#### [What is required]
In the entries below, which lines run from the one containing "(** [import hcipy.plotting]: a" to the one containing "(** [importlib.reload]: the"? Copy exactly those lines, ends included, and no others.

[Dataset entries]

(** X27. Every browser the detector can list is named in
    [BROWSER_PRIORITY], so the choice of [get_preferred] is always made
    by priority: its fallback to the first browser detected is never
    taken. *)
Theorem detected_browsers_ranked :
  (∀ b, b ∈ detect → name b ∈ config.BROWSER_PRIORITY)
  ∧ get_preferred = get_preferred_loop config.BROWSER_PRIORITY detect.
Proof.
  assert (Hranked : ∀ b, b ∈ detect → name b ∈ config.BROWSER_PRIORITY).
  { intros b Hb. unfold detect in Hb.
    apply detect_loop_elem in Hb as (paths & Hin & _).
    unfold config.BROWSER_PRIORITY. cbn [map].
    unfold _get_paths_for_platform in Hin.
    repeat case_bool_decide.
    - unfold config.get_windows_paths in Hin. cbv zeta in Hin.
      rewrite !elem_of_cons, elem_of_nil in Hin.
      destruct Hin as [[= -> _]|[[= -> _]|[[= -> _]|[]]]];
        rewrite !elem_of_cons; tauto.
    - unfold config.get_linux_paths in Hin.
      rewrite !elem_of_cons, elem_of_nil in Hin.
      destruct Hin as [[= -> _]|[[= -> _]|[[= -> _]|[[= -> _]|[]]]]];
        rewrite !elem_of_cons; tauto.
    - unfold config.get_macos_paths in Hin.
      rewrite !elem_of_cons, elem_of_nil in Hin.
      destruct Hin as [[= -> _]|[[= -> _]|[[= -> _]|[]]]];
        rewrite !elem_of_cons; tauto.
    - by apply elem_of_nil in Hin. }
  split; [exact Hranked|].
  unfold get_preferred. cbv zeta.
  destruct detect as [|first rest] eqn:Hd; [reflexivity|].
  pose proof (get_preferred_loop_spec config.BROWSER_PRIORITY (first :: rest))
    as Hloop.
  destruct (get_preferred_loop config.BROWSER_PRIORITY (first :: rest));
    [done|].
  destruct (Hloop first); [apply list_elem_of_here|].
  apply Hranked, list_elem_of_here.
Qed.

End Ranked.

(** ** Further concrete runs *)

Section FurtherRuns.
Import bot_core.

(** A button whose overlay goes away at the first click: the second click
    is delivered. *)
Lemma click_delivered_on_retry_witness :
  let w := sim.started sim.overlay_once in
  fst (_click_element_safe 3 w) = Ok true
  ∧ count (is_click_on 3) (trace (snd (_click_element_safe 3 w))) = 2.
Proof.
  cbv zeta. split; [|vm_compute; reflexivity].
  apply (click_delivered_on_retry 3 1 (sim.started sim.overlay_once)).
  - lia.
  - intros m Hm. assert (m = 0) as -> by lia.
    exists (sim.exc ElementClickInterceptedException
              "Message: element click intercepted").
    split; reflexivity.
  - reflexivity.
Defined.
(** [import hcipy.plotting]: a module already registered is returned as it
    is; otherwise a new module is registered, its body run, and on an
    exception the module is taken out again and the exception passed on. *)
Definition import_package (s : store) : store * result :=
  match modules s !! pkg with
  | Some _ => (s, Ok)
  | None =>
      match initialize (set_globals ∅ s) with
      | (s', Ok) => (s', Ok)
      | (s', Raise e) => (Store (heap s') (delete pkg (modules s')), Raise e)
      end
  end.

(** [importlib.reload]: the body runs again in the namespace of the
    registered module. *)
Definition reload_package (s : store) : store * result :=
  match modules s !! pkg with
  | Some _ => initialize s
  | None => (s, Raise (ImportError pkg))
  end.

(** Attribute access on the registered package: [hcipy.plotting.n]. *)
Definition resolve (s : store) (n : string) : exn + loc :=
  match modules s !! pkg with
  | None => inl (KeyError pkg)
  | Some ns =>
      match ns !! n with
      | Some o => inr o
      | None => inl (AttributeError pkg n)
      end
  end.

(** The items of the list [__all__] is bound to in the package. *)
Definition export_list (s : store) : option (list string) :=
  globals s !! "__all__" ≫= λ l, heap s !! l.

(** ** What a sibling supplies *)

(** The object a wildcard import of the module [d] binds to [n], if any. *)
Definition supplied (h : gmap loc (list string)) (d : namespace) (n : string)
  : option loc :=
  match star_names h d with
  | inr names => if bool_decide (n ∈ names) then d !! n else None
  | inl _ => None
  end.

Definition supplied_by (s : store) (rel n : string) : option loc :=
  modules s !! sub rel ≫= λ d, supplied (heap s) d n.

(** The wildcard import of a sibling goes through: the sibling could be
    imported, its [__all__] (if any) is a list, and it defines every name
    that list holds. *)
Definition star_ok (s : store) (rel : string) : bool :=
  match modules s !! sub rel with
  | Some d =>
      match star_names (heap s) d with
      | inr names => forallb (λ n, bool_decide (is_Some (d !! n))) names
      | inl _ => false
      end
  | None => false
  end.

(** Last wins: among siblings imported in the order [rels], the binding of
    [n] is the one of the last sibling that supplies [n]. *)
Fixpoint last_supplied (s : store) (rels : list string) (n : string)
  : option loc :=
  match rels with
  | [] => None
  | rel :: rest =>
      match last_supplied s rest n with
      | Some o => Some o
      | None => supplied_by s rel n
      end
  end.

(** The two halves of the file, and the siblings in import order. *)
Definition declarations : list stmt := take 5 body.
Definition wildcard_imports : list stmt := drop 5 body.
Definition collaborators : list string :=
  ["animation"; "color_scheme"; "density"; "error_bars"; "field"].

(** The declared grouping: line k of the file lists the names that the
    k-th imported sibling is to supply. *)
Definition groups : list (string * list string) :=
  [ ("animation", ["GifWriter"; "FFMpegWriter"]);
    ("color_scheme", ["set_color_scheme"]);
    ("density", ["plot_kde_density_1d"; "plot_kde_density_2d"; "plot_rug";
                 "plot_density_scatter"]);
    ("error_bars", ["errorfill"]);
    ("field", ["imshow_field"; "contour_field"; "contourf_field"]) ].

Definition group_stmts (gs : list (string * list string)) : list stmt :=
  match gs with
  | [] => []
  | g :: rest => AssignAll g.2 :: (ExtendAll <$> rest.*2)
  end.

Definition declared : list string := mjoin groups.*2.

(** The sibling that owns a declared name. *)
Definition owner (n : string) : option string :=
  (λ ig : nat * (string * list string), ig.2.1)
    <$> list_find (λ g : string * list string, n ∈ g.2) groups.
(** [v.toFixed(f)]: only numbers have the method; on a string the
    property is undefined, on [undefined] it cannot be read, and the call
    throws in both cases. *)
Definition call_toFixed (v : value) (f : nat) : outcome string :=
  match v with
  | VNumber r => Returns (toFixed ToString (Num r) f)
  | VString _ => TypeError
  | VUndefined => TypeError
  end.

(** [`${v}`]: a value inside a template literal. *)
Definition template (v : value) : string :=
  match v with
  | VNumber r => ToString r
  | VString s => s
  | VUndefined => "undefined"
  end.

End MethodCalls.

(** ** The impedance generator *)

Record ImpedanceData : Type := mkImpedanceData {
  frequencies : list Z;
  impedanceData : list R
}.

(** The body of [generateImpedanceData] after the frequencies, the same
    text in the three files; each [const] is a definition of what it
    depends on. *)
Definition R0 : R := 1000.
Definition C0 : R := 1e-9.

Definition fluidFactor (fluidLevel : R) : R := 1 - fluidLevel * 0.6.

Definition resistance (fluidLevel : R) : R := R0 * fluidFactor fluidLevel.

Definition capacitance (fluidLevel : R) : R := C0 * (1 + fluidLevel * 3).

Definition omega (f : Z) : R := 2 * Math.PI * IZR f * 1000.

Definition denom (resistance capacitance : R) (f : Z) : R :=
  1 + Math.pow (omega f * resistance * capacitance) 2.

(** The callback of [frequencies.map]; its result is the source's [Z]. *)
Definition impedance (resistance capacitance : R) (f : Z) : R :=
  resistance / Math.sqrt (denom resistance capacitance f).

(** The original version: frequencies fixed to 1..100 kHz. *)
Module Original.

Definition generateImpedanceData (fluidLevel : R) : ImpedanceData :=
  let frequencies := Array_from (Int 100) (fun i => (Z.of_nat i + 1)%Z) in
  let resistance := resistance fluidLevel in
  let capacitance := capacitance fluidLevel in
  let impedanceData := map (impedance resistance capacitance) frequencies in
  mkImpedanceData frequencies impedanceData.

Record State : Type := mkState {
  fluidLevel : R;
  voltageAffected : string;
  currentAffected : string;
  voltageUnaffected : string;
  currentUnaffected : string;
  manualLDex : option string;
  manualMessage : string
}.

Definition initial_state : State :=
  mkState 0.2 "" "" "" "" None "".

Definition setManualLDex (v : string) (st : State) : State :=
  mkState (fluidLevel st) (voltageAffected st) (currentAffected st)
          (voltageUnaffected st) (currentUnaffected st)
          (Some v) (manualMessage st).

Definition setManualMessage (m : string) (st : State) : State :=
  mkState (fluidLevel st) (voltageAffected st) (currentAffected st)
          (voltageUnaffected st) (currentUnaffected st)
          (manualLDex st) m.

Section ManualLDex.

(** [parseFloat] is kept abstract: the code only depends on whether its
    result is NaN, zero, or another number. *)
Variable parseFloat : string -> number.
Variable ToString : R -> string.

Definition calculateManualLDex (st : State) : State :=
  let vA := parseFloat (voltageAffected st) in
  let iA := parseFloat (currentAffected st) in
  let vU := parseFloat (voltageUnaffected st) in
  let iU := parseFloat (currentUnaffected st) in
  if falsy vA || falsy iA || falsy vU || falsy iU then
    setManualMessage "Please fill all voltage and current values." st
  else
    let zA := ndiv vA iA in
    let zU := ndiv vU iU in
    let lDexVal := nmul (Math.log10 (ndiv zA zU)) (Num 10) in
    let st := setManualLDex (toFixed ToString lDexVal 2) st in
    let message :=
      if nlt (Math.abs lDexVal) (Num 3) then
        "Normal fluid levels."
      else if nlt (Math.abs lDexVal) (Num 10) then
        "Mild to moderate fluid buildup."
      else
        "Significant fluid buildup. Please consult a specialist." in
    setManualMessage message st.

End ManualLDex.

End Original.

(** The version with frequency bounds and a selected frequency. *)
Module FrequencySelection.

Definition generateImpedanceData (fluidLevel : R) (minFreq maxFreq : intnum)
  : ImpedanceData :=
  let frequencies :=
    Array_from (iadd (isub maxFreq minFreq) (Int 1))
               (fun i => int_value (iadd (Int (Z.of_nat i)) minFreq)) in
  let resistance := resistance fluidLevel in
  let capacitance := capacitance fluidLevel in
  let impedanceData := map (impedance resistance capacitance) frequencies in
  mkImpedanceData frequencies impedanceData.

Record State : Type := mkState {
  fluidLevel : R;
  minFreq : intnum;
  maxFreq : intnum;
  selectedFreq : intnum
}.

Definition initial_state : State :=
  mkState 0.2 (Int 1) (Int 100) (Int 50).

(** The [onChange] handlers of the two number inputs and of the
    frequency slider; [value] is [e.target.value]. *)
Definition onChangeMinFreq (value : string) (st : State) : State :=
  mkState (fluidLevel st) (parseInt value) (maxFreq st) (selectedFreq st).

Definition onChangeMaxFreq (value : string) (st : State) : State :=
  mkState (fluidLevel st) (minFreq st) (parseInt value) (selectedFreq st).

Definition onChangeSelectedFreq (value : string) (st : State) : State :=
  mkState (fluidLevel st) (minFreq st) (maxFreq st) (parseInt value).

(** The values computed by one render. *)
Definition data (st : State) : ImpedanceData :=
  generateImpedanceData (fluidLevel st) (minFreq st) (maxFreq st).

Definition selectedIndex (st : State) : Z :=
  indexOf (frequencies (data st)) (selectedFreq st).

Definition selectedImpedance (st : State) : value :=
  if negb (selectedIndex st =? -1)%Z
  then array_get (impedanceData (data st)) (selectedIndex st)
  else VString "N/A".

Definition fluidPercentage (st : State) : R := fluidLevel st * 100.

#### [Answer box]
(** [import hcipy.plotting]: a module already registered is returned as it
    is; otherwise a new module is registered, its body run, and on an
    exception the module is taken out again and the exception passed on. *)
Definition import_package (s : store) : store * result :=
  match modules s !! pkg with
  | Some _ => (s, Ok)
  | None =>
      match initialize (set_globals ∅ s) with
      | (s', Ok) => (s', Ok)
      | (s', Raise e) => (Store (heap s') (delete pkg (modules s')), Raise e)
      end
  end.

(** [importlib.reload]: the body runs again in the namespace of the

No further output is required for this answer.